Rounder Than The O, parts 1948 - 1951

 
1948. I must admit that when the artist who was restoring the mural at the library told me that an artist had to draw a circle with his entire body I was at a loss to understand exactly what he meant. He was standing high up on the scaffold where he had been working at the mural, and he could see from my expression that I did not exactly understand what he was talking about.


1949. "The reason this is not clear to you is because you are trying to think of drawing as it is done on a little sheet of paper, sitting at a writing desk in school when you were in the eighth grade, which is probably one of the last times you tried to draw anything with a pencil on paper." The mural painter said.


1950. " But Giotto was a mural painter, just as I am a mural restorer, and the observation that an artist must draw using the entire body refers to the drawing of life sized figures, and not to the drawing of airplanes, or the faces of horses on 8 x 10 inch blue lined pad paper." He said all of this pointing with the end of his paint brush to the life sized figure the face of which he was restoring as a part of his work on the library murals.

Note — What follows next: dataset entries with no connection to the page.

(** An entry of the top tags is an entry of the map. *)
Lemma topTags_elem_of (reviews : list Admin.ReviewWithId) (e : string * nat) :
  e ∈ topTags reviews → e ∈ tag_counts reviews.
Proof.
  unfold topTags. intros Hin.
  pose proof (elem_of_sublist _ _ _ Hin (sublist_take _ _)) as Hsorted.
  by rewrite sort_Permutation in Hsorted.
Qed.

Lemma tag_counts_entry (reviews : list Admin.ReviewWithId) (tag : string) (n : nat) :
  (tag, n) ∈ tag_counts reviews →
  tag ≠ "" ∧ trim tag = tag ∧ (1 ≤ n)%nat ∧ n = occurrences tag reviews.
Proof.
  intros Hin. destruct (tag_counts_ok reviews) as [Hdup Hall].
  rewrite Forall_forall in Hall. destruct (Hall _ Hin) as (Hne & Htrim & Hpos).
  split_and!; [done..|].
  apply (assoc_elem_of _ _ _ Hdup) in Hin.
  rewrite <-(tag_counts_at tag reviews Hne). unfold count_at. by rewrite Hin.
Qed.

(** X25.  The top tags of the admin page.  At most five tags are listed, no
    tag twice, by decreasing count.  Every listed tag is not empty and
    carries no white space around it, and its count is the number of times
    it occurs among the tags of all the reviews, white space around a tag
    not counting.  A tag that occurs but is not listed is left out only
    because five tags are listed that occur at least as often. *)
Theorem topTags_counts (reviews : list Admin.ReviewWithId) :
  (length (topTags reviews) ≤ 5)%nat
  ∧ NoDup (topTags reviews).*1
  ∧ StronglySorted count_ge (topTags reviews)
  ∧ (∀ tag n, (tag, n) ∈ topTags reviews →
       tag ≠ "" ∧ trim tag = tag ∧ (1 ≤ n)%nat ∧ n = occurrences tag reviews)
  ∧ (∀ tag, tag ≠ "" → (0 < occurrences tag reviews)%nat →
       tag ∉ (topTags reviews).*1 →
       length (topTags reviews) = 5%nat
       ∧ ∀ e, e ∈ topTags reviews → (occurrences tag reviews ≤ e.2)%nat).
Proof.
  pose proof (sort_by_count_sorted (tag_counts reviews)) as Hsorted.
  pose proof (sort_Permutation by_count (tag_counts reviews)) as Hperm.
  destruct (tag_counts_ok reviews) as [Hdup _].
  unfold topTags. set (sorted := sort by_count (tag_counts reviews)) in *.
  split_and!.
  - rewrite length_take. lia.
  - rewrite fmap_take. eapply sublist_NoDup; [|apply sublist_take].
    by rewrite Hperm.
  - rewrite <-(take_drop 5 sorted) in Hsorted.
    by apply StronglySorted_app_1_l in Hsorted.
  - intros tag n Hin. apply tag_counts_entry. by apply topTags_elem_of.
  - intros tag Hne Hocc Hout.
    rewrite <-(tag_counts_at tag reviews Hne) in *. unfold count_at in *.
    destruct (assoc tag (tag_counts reviews)) as [m|] eqn:Hm; simpl in *; [|lia].
    apply (assoc_elem_of _ _ _ Hdup) in Hm. rewrite <-Hperm in Hm.
    rewrite <-(take_drop 5 sorted), elem_of_app in Hm.
    destruct Hm as [Hm|Hm].
    { exfalso. apply Hout. apply list_elem_of_fmap. by exists (tag, m). }
    split.
    + rewrite length_take. apply list_elem_of_lookup in Hm as [i Hi].
      apply lookup_lt_Some in Hi. rewrite length_drop in Hi. lia.
    + intros e He. rewrite <-(take_drop 5 sorted) in Hsorted.
      apply (StronglySorted_app_1_elem_of _ _ _ _ _ Hsorted He Hm).
Qed.
(** * TargetData: data size and alignment routines

    A shallow embedding of [lib/Target/TargetData.cpp]: the alignment table
    ([TargetAlignElem], [setAlignment], [getAlignment]), the parser and the
    printer of target description strings ([init],
    [getStringRepresentation]), the size and alignment queries
    ([getTypeSize], [getTypeSizeInBits], [getAlignment] on types), the
    structure layout ([StructLayout]) and [getIndexedOffset].

    Machine integers are integers of [Z] with their conversions written
    out; strings are lists of characters. *)

From Stdlib Require Import ZArith Ascii String Bool Lia Arith List.
Import ListNotations.
Local Open Scope Z_scope.

(** ** Machine integers *)

(** Conversion to an unsigned integer of [w] bits. *)
Definition to_unsigned (w x : Z) : Z := x mod 2 ^ w.

(** Conversion to a signed (two's complement) integer of [w] bits. *)
Definition to_signed (w x : Z) : Z :=
  let y := x mod 2 ^ w in
  if y <? 2 ^ (w - 1) then y else y - 2 ^ w.

Definition to_uchar : Z -> Z := to_unsigned 8.
Definition to_short : Z -> Z := to_signed 16.
Definition to_int : Z -> Z := to_signed 32.
Definition to_unsigned32 : Z -> Z := to_unsigned 32.
Definition to_int64 : Z -> Z := to_signed 64.
Definition to_uint64 : Z -> Z := to_unsigned 64.

(** ** Strings *)

Definition str : Type := list ascii.

Definition lit (s : string) : str := list_ascii_of_string s.

Definition char_code (c : ascii) : Z := Z.of_N (N_of_ascii c).

Definition is_delimiter (Delimiters : str) (c : ascii) : bool :=
  existsb (Ascii.eqb c) Delimiters.

(** [Source.find_first_not_of(Delimiters)]: what is left of [Source] from
    the first character that is not a delimiter on. *)
Fixpoint skip_delimiters (Delimiters : str) (Source : str) : str :=
  match Source with
  | [] => []
  | c :: rest =>
      if is_delimiter Delimiters c then skip_delimiters Delimiters rest
      else Source
  end.

(** From [Start]: the characters before the next delimiter, and what is
    left of the source from that delimiter on. *)
Fixpoint take_token (Delimiters : str) (Source : str) : str * str :=
  match Source with
  | [] => ([], [])
  | c :: rest =>
      if is_delimiter Delimiters c then ([], Source)
      else let (tok, left) := take_token Delimiters rest in (c :: tok, left)
  end.

(** Modelled from the spec: [getToken] of [StringExtras] is not among the
    sources; the description string is a sequence of hyphen-delimited
    tokens, each a sequence of colon-delimited fields.  [getToken] skips
    the leading delimiters of [Source], returns the characters up to the
    next delimiter and erases from [Source] all that it read; the pair is
    the token and the new value of [Source]. *)
Definition getToken (Source : str) (Delimiters : str) : str * str :=
  take_token Delimiters (skip_delimiters Delimiters Source).

(** C's [isspace] in the "C" locale. *)
Definition isspace (c : ascii) : bool :=
  (char_code c =? 32) || ((9 <=? char_code c) && (char_code c <=? 13)).

Definition digit_value (c : ascii) : option Z :=
  if (48 <=? char_code c) && (char_code c <=? 57)
  then Some (char_code c - 48) else None.

Fixpoint skip_space (s : str) : str :=
  match s with
  | [] => []
  | c :: rest => if isspace c then skip_space rest else s
  end.

Fixpoint atoi_digits (s : str) (acc : Z) : Z :=
  match s with
  | [] => acc
  | c :: rest =>
      match digit_value c with
      | Some d => atoi_digits rest (acc * 10 + d)
      | None => acc
      end
  end.

(** C's [atoi]: leading white space, an optional sign, then the longest
    run of decimal digits; 0 when there is none.  A value that does not fit
    an [int] is undefined in C, and what a C library returns for it
    varies; the model wraps it to 32 bits, and the statements that give
    the value read from a field ask that its number fits an [int]
    ([fits_int]). *)
Definition atoi (s : str) : Z :=
  match skip_space s with
  | c :: rest =>
      if Ascii.eqb c "-" then to_int (- atoi_digits rest 0)
      else if Ascii.eqb c "+" then to_int (atoi_digits rest 0)
      else to_int (atoi_digits (c :: rest) 0)
  | [] => 0
  end.



Definition digit_char (d : Z) : ascii := ascii_of_N (Z.to_N (48 + d)).

(** The decimal digits of [n], least significant first. *)
Fixpoint digits_le (fuel : nat) (n : Z) : str :=
  match fuel with
  | O => []
  | S fuel' =>
      digit_char (n mod 10)
        :: (if n <? 10 then [] else digits_le fuel' (n / 10))
  end.

Definition print_nonneg (n : Z) : str :=
  rev (digits_le (S (Z.to_nat (Z.log2 n))) n).

(** [os << n] for an integer [n]. *)
Definition print_int (n : Z) : str :=
  if n <? 0 then "-"%char :: print_nonneg (- n) else print_nonneg n.

(** ** TargetAlignElem *)

Inductive AlignTypeEnum : Type :=
| INTEGER_ALIGN
| PACKED_ALIGN
| FLOAT_ALIGN
| AGGREGATE_ALIGN.

(** Modelled from the spec: the enumeration is declared in [TargetData.h],
    which is not among the sources.  Its values are the kind characters of
    the description string ([i], [v], [f], [a]): [dump] prints the
    alignment type as the character that [init] reads back, and the
    default string in the comment before [init] lists the table in the
    order [a], [f], [i], [v]. *)
Definition AlignTypeEnum_char (k : AlignTypeEnum) : ascii :=
  match k with
  | INTEGER_ALIGN => "i"
  | PACKED_ALIGN => "v"
  | FLOAT_ALIGN => "f"
  | AGGREGATE_ALIGN => "a"
  end.

Definition AlignTypeEnum_value (k : AlignTypeEnum) : Z :=
  char_code (AlignTypeEnum_char k).

Definition AlignTypeEnum_eqb (a b : AlignTypeEnum) : bool :=
  AlignTypeEnum_value a =? AlignTypeEnum_value b.

Record TargetAlignElem : Type := mkTargetAlignElem {
  AlignType : AlignTypeEnum;
  ABIAlign : Z;        (* unsigned char *)
  PrefAlign : Z;       (* unsigned char *)
  TypeBitWidth : Z     (* short *)
}.

(** [TargetAlignElem::get] *)
Definition TargetAlignElem_get (align_type : AlignTypeEnum)
    (abi_align pref_align bit_width : Z) : TargetAlignElem :=
  {| AlignType := align_type; ABIAlign := abi_align;
     PrefAlign := pref_align; TypeBitWidth := bit_width |}.

(** [TargetAlignElem::operator<] *)
Definition TargetAlignElem_lt (lhs rhs : TargetAlignElem) : bool :=
  (AlignTypeEnum_value (AlignType lhs) <? AlignTypeEnum_value (AlignType rhs))
  || (AlignTypeEnum_eqb (AlignType lhs) (AlignType rhs)
      && (TypeBitWidth lhs <? TypeBitWidth rhs)).

(** [TargetAlignElem::operator==] *)
Definition TargetAlignElem_eqb (lhs rhs : TargetAlignElem) : bool :=
  AlignTypeEnum_eqb (AlignType lhs) (AlignType rhs)
  && (ABIAlign lhs =? ABIAlign rhs)
  && (PrefAlign lhs =? PrefAlign rhs)
  && (TypeBitWidth lhs =? TypeBitWidth rhs).

(** [TargetAlignElem::dump] *)
Definition dump (elem : TargetAlignElem) : str :=
  AlignTypeEnum_char (AlignType elem)
    :: print_int (TypeBitWidth elem)
    ++ ":"%char :: print_int (ABIAlign elem * 8)
    ++ ":"%char :: print_int (PrefAlign elem * 8).

(** ** TargetData *)

(** The members of [TargetData].  [PastEndReads] is not a member of the
    class: it counts the times the position [Alignments.end()] was
    dereferenced (see [setAlignment]). *)
Record TargetData : Type := mkTargetData {
  LittleEndian : bool;
  PointerMemSize : Z;      (* unsigned char *)
  PointerABIAlign : Z;     (* unsigned char *)
  PointerPrefAlign : Z;    (* unsigned char *)
  Alignments : list TargetAlignElem;
  PastEndReads : nat
}.

Definition set_LittleEndian (b : bool) (TD : TargetData) : TargetData :=
  mkTargetData b (PointerMemSize TD) (PointerABIAlign TD)
    (PointerPrefAlign TD) (Alignments TD) (PastEndReads TD).

Definition set_Pointer (size abi pref : Z) (TD : TargetData) : TargetData :=
  mkTargetData (LittleEndian TD) size abi pref (Alignments TD)
    (PastEndReads TD).

Definition set_Alignments (v : list TargetAlignElem) (TD : TargetData)
    : TargetData :=
  mkTargetData (LittleEndian TD) (PointerMemSize TD) (PointerABIAlign TD)
    (PointerPrefAlign TD) v (PastEndReads TD).

Definition count_PastEndRead (TD : TargetData) : TargetData :=
  mkTargetData (LittleEndian TD) (PointerMemSize TD) (PointerABIAlign TD)
    (PointerPrefAlign TD) (Alignments TD) (S (PastEndReads TD)).

(** [std::equal_range(first, last, val).first], by its contract: the
    position of the first element of the range that is not less than
    [val], the length of the range when there is none. *)
Fixpoint lower_bound (v : list TargetAlignElem) (val : TargetAlignElem)
    : nat :=
  match v with
  | [] => O
  | e :: rest =>
      if TargetAlignElem_lt e val then S (lower_bound rest val) else O
  end.

(** [Alignments.insert(I, elt)] *)
Definition vector_insert (I : nat) (elt : TargetAlignElem)
    (v : list TargetAlignElem) : list TargetAlignElem :=
  firstn I v ++ elt :: skipn I v.

(** Assignment to the element at position [I]. *)
Definition vector_assign (I : nat) (elt : TargetAlignElem)
    (v : list TargetAlignElem) : list TargetAlignElem :=
  firstn I v ++ elt :: skipn (S I) v.

(** [TargetData::setAlignment].  The source reads [I->AlignType] whatever
    [I] is.  When [I] is [Alignments.end()] that read is outside the
    vector: the model counts it in [PastEndReads] and goes on as the run
    does when the slot read does not hold the same key, with the
    insertion. *)
Definition setAlignment (align_type : AlignTypeEnum)
    (abi_align pref_align bit_width : Z) (TD : TargetData) : TargetData :=
  let elt := TargetAlignElem_get align_type abi_align pref_align bit_width in
  let I := lower_bound (Alignments TD) elt in
  match nth_error (Alignments TD) I with
  | Some e =>
      if AlignTypeEnum_eqb (AlignType e) align_type
         && (TypeBitWidth e =? bit_width)
      then
        set_Alignments
          (vector_assign I
             (mkTargetAlignElem (AlignType e) abi_align pref_align
                (TypeBitWidth e))
             (Alignments TD)) TD
      else set_Alignments (vector_insert I elt (Alignments TD)) TD
  | None =>
      count_PastEndRead
        (set_Alignments (vector_insert I elt (Alignments TD)) TD)
  end.

(** [TargetData::getAlignment(AlignTypeEnum, short)]: the element at the
    position found, [None] when that position is [Alignments.end()] (the
    reference returned is then outside the vector). *)
Definition getAlignment (TD : TargetData) (align_type : AlignTypeEnum)
    (bit_width : Z) : option TargetAlignElem :=
  nth_error (Alignments TD)
    (lower_bound (Alignments TD) (TargetAlignElem_get align_type 0 0 bit_width)).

1951. To draw the line that runs down the body from the hip to the foot, and have it look correct when drawing life sized, one must draw that line holding one's pen in a hand that is still, in an arm that is fixed, and with a motion controlled by just those parts of the body one is attempting to draw. For to draw with just the hand or the fingers produced what we artists always call, "chicken scratching;" marks  which after they are put down must be scratched out again.